Getting Around Eritrea
Eritrea is a small country and there are no passenger services between major settlements.
All foreign tourists have to obtain a permit from the Ministry of Tourism in Eritrea to travel outside Asmara. These are usually issued within 24 hours.
Side of the roadRight
The main roads are generally in very good condition. All major are sealed and well maintained, making road travel in standard-drive vehicles between cities relatively comfortable and swift. Minor roads are often unsealed and can be less comfortable, but they are generally well maintained. 4-wheel drive vehicles are recommended on all non-main roads and tracks.
Travelling on minor roads or off-road in the rainy season is inadvisable as heavy downpours can cause flooding, making tracks impassable and extremely dangerous.
You can book cars through the all major travel agents and local hire companies.
Taxis are unmetered and can be found in the major towns and cities and at Asmara airport. The airport route is relatively expensive compared with single journeys in the city. Taxis usually carry multiple passengers, but for a higher fee travellers can hire a taxi for themselves. Fares are higher at night (usually double) and should be negotiated in advance.
Although Eritreans love bicycle racing, there are no hire bikes in Eritrea. Towns and cities, including the centre of Asmara, are small enough to walk around comfortably.
Seatbelts are required when driving or seated in the front of a car, but not on buses.
There are no breakdown services in Eritrea, so make sure you have sufficient spare parts and supplies if travelling off the main roads or away from major towns and cities.
International driving licences are valid in Eritrea; you should also carry your national licence.
You must have the necessary travel permits before boarding any bus travelling beyond 25km (16 miles) outside Asmara.
It is not advisable to drive at night, especially on mountain roads with their precipitous edges. In some of the remote areas driving at night may actually be prohibited. If this is the case then you will be prevented from leaving the town you are in close to nightfall. If in doubt, check with the local administration.
Third-party insurance is mandatory. Petrol is extremely expensive but easily obtainable everywhere, except Dankalia and Sahel. Diesel is rationed and only allowed to be used by government vehicles.

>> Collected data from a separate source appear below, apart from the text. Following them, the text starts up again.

(** [stopGhostWorkspaces] calls [StopWorkspace] for the ids in order and
    gives up at the first failure. *)
Lemma stopGhostWorkspaces_calls (env : Env) (ids : list string) (w : World) :
  exists stopped,
    stopped `prefix_of` ids
    /\ calls (snd (stopGhostWorkspaces env ids w))
       = calls w ++ map StopWorkspace stopped
    /\ (fst (stopGhostWorkspaces env ids w) = None -> stopped = ids)
    /\ ((forall id, stopReply env id <> Unavailable) ->
        fst (stopGhostWorkspaces env ids w) = None).
Proof.
  revert w. induction ids as [|id ids IH]; intros w.
  - exists []. simpl. rewrite app_nil_r. repeat split; reflexivity.
  - cbn [stopGhostWorkspaces].
    destruct (IH (call (StopWorkspace id) w)) as (stopped & Hpre & Hcalls & Hall & Hquiet).
    cbn [call calls] in Hcalls. rewrite <- app_assoc in Hcalls.
    destruct (stopReply env id) eqn:Hreply.
    + exists (id :: stopped). split; [now apply prefix_cons|].
      split; [exact Hcalls|]. split; [intros H; f_equal; auto|exact Hquiet].
    + exists (id :: stopped). split; [now apply prefix_cons|].
      split; [exact Hcalls|]. split; [intros H; f_equal; auto|exact Hquiet].
    + exists [id]. split; [apply prefix_cons, prefix_nil|].
      split; [reflexivity|]. split; [discriminate|].
      intros Hq. now apply Hq in Hreply.
Qed.

(** [startGhostWorkspaces] makes at most [todo] calls, all of them starts;
    it makes all of them when nothing fails and the cap is not reached. *)
Lemma startLoop_calls (env : Env) (config : WorkspaceManagerPrescaleDriverConfig)
    (status : workspaceStatus) (todo : nat) :
  forall (i : nat) (ids : list string) (w : World),
  exists started,
    calls (snd (startLoop env config status todo i ids w)) = calls w ++ started
    /\ Forall (fun c => is_start c = true) started
    /\ (length started <= todo)%nat
    /\ (quiet env ->
        (forall j, (i <= j < i + todo)%nat ->
           GoInt.add (Ghost (Count status)) (Z.of_nat j) <= MaxGhostWorkspaces config) ->
        length started = todo
        /\ exists ids', fst (startLoop env config status todo i ids w) = Ok ids').
Proof.
  induction todo as [|todo IH]; intros i ids w.
  - exists []. simpl. rewrite app_nil_r.
    split; [reflexivity|]. split; [constructor|]. split; [lia|]. eauto.
  - cbn [startLoop].
    destruct (Z.ltb_spec (MaxGhostWorkspaces config)
                (GoInt.add (Ghost (Count status)) (Z.of_nat i))) as [Hcap|Hroom].
    { exists []. simpl. rewrite app_nil_r.
      split; [reflexivity|]. split; [constructor|]. split; [lia|].
      intros _ Hall. specialize (Hall i ltac:(lia)). lia. }
    destruct (NewRandom env (drawn w)) as [instanceID|] eqn:Hu1; cycle 1.
    { exists []. simpl. rewrite app_nil_r.
      split; [reflexivity|]. split; [constructor|]. split; [lia|].
      intros (_ & _ & Hu) _. destruct (Hu (drawn w)) as [? Hsome]. congruence. }
    cbn [draw drawn].
    destruct (NewRandom env (S (drawn w))) as [metaID|] eqn:Hu2; cycle 1.
    { exists []. simpl. rewrite app_nil_r.
      split; [reflexivity|]. split; [constructor|]. split; [lia|].
      intros (_ & _ & Hu) _. destruct (Hu (S (drawn w))) as [? Hsome]. congruence. }
    match goal with
    | |- context [startLoop _ _ _ _ _ ?ids1 ?w1] =>
        destruct (IH (S i) ids1 w1) as (started & Hcalls & Hstarts & Hlen & Hfull)
    end.
    cbn [call calls draw] in Hcalls. rewrite <- app_assoc in Hcalls.
    destruct (startReply env instanceID) eqn:Hreply.
    + eexists (_ :: started). split; [exact Hcalls|].
      split; [constructor; [reflexivity|exact Hstarts]|]. split; [simpl; lia|].
      intros Hq Hall. destruct (Hfull Hq) as [Hlen' Hok].
      * intros j Hj. apply Hall. lia.
      * split; [simpl; lia|exact Hok].
    + eexists [_]. split; [reflexivity|]. split; [repeat constructor|].
      split; [simpl; lia|].
      intros (_ & Hs & _) _. rewrite Hs in Hreply. discriminate.
    + eexists [_]. split; [reflexivity|]. split; [repeat constructor|].
      split; [simpl; lia|].
      intros (_ & Hs & _) _. rewrite Hs in Hreply. discriminate.
Qed.

Lemma stop_all (env : Env) (ids : list string) (w : World) :
  Forall (fun id => stopReply env id <> Unavailable) ids ->
  stopGhostWorkspaces env ids w
  = (None, {| calls := calls w ++ map StopWorkspace ids;
              drawn := drawn w; clock := clock w |}).
Proof.
  intros Hok. revert w. induction Hok as [|id ids Hid _ IH]; intros w.
  - cbn. rewrite app_nil_r. now destruct w.
  - cbn [stopGhostWorkspaces].
    assert (Hnext : stopGhostWorkspaces env ids (call (StopWorkspace id) w)
                    = (None, {| calls := calls w ++ map StopWorkspace (id :: ids);
                                drawn := drawn w; clock := clock w |})).
    { rewrite IH. cbn [call calls drawn clock map]. now rewrite <- app_assoc. }
    destruct (stopReply env id); [exact Hnext|exact Hnext|congruence].
Qed.

Lemma stop_until_failure (env : Env) (before : list string) (bad : string)
    (after : list string) (w : World) :
  Forall (fun id => stopReply env id <> Unavailable) before ->
  stopReply env bad = Unavailable ->
  stopGhostWorkspaces env (before ++ bad :: after) w
  = (Some ErrCannotStopGhosts,
     {| calls := calls w ++ map StopWorkspace (before ++ [bad]);
        drawn := drawn w; clock := clock w |}).
Proof.
  intros Hbefore Hbad. revert w.
  induction Hbefore as [|id before Hid _ IH]; intros w.
  - cbn. now rewrite Hbad.
  - cbn [app stopGhostWorkspaces]. rewrite IH.
    cbn [call calls drawn clock map app]. rewrite <- app_assoc.
    destruct (stopReply env id); [reflexivity|reflexivity|congruence].
Qed.

(** Either no stop of [ids] fails, or there is a first one that does. *)
Lemma first_failing_stop (env : Env) (ids : list string) :
  Forall (fun id => stopReply env id <> Unavailable) ids
  \/ exists before bad after,
       ids = before ++ bad :: after
       /\ Forall (fun id => stopReply env id <> Unavailable) before
       /\ stopReply env bad = Unavailable.
Proof.
  induction ids as [|id ids IH]; [left; constructor|].
  destruct (stopReply env id) eqn:Hreply.
  - destruct IH as [Hall|(before & bad & after & -> & Hbefore & Hbad)].
    + left. constructor; [congruence|exact Hall].
    + right. exists (id :: before), bad, after.
      split; [reflexivity|]. split; [constructor; [congruence|exact Hbefore]|exact Hbad].
  - destruct IH as [Hall|(before & bad & after & -> & Hbefore & Hbad)].
    + left. constructor; [congruence|exact Hall].
    + right. exists (id :: before), bad, after.
      split; [reflexivity|]. split; [constructor; [congruence|exact Hbefore]|exact Hbad].
  - right. exists [], id, ids. split; [reflexivity|]. split; [constructor|exact Hreply].
Qed.

Lemma startLoop_shape (env : Env) (config : WorkspaceManagerPrescaleDriverConfig)
    (status : workspaceStatus) (todo : nat) :
  forall (done : list string) (w : World),
  exists started,
    calls (snd (startLoop env config status todo (length done)
                  (done ++ replicate todo "") w))
    = calls w ++ started
    /\ Forall (fun c => is_start c = true
                        /\ callOwner c = Some (GhostOwner config)) started
    /\ (length started <= todo)%nat
    /\ clock (snd (startLoop env config status todo (length done)
                     (done ++ replicate todo "") w)) = clock w
    /\ forall ids,
         fst (startLoop env config status todo (length done)
                (done ++ replicate todo "") w) = Ok ids ->
         ids = done ++ map callId started
                    ++ replicate (todo - length started) ""
         /\ drawn (snd (startLoop env config status todo (length done)
                          (done ++ replicate todo "") w))
            = (drawn w + 2 * length started)%nat.
Proof.
  induction todo as [|todo IH]; intros done w.
  - exists []. cbn. rewrite !app_nil_r.
    split; [reflexivity|]. split; [constructor|]. split; [simpl; lia|].
    split; [reflexivity|].
    intros ids Hok. injection Hok as <-. split; [reflexivity|lia].
  - cbn [startLoop].
    destruct (Z.ltb (MaxGhostWorkspaces config)
                (GoInt.add (Ghost (Count status)) (Z.of_nat (length done)))).
    { exists []. cbn [fst snd]. rewrite app_nil_r.
      split; [reflexivity|]. split; [constructor|]. split; [simpl; lia|].
      split; [reflexivity|].
      intros ids Hok. injection Hok as <-. cbn. split; [reflexivity|lia]. }
    destruct (NewRandom env (drawn w)) as [instanceID|].
    2: { exists []. cbn [fst snd draw calls clock]. rewrite app_nil_r.
         split; [reflexivity|]. split; [constructor|]. split; [simpl; lia|].
         split; [reflexivity|]. discriminate. }
    cbn [draw drawn].
    destruct (NewRandom env (S (drawn w))) as [metaID|].
    2: { exists []. cbn [fst snd draw calls clock]. rewrite app_nil_r.
         split; [reflexivity|]. split; [constructor|]. split; [simpl; lia|].
         split; [reflexivity|]. discriminate. }
    assert (Hins : <[length done := instanceID]> (done ++ replicate (S todo) "")
                   = (done ++ [instanceID]) ++ replicate todo "").
    { rewrite insert_app_r_alt, Nat.sub_diag by lia. cbn.
      now rewrite <- app_assoc. }
    rewrite Hins.
    destruct (startReply env instanceID).
    + replace (S (length done)) with (length (done ++ [instanceID]))
        by (rewrite length_app; simpl; lia).
      match goal with
      | |- context [startLoop ?a ?b ?c ?d ?e ?f ?w1] =>
          pose proof (IH (done ++ [instanceID]) w1) as IH';
          set (r := startLoop a b c d e f w1) in *
      end.
      destruct IH' as (started & Hcalls & Hkind & Hlen & Hclock & Hids).
      cbn [call calls draw drawn clock] in Hcalls, Hclock, Hids.
      rewrite <- app_assoc in Hcalls.
      eexists (_ :: started). split; [exact Hcalls|].
      split; [constructor; [split; reflexivity|exact Hkind]|].
      split; [simpl; lia|]. split; [exact Hclock|].
      intros ids Hok. destruct (Hids ids Hok) as [-> Hdrawn].
      split; [|rewrite Hdrawn; simpl; lia].
      rewrite <- app_assoc. cbn [map callId app length Nat.sub]. reflexivity.
    + eexists [_]. cbn [fst snd call calls clock draw].
      split; [reflexivity|]. split; [repeat constructor|]. split; [simpl; lia|].
      split; [reflexivity|]. discriminate.
    + eexists [_]. cbn [fst snd call calls clock draw].
      split; [reflexivity|]. split; [repeat constructor|]. split; [simpl; lia|].
      split; [reflexivity|]. discriminate.
Qed.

Although taxis and some minibus services do operate in the larger cities (eg Asmara, Massawa and Keren), the most common and pleasurable method of getting around towns and cities in Eritrea is on foot. Asmara is the only city large enough to require taxi or buses for urban transit beyond the centre.
A steam railway built which fell into disrepair during the ‘Struggle’ for independence has been lovingly restored by former employees and now operates only as a tourist route. The 2,300m (7,500ft) climb from the coast to Asmara was built by the Italians in 1911 and later extended it to the city of Keren in the north of the country. It takes about 10 hours.
The railway currently offers trips for organised tours from anywhere between Asmara and Massawa. The route, from the highland plateau to the Red Sea coast, surely ranks as one of the world’s most unforgettable railway journeys, but to do it, you must pay several hundred dollars, so group bookings are the norm.
It is possible to hire boats in Massawa for travelling to or sailing around the Dahlak Islands, but services are scarce and should be arranged in advance through a local travel agent, such as Travel House International, who can provide a complete list of boat operators, including speedboats and dhows on which to visit the islands.
Permits are required to travel from the mainland and can be obtained from the Ministry of Tourism in Asmara.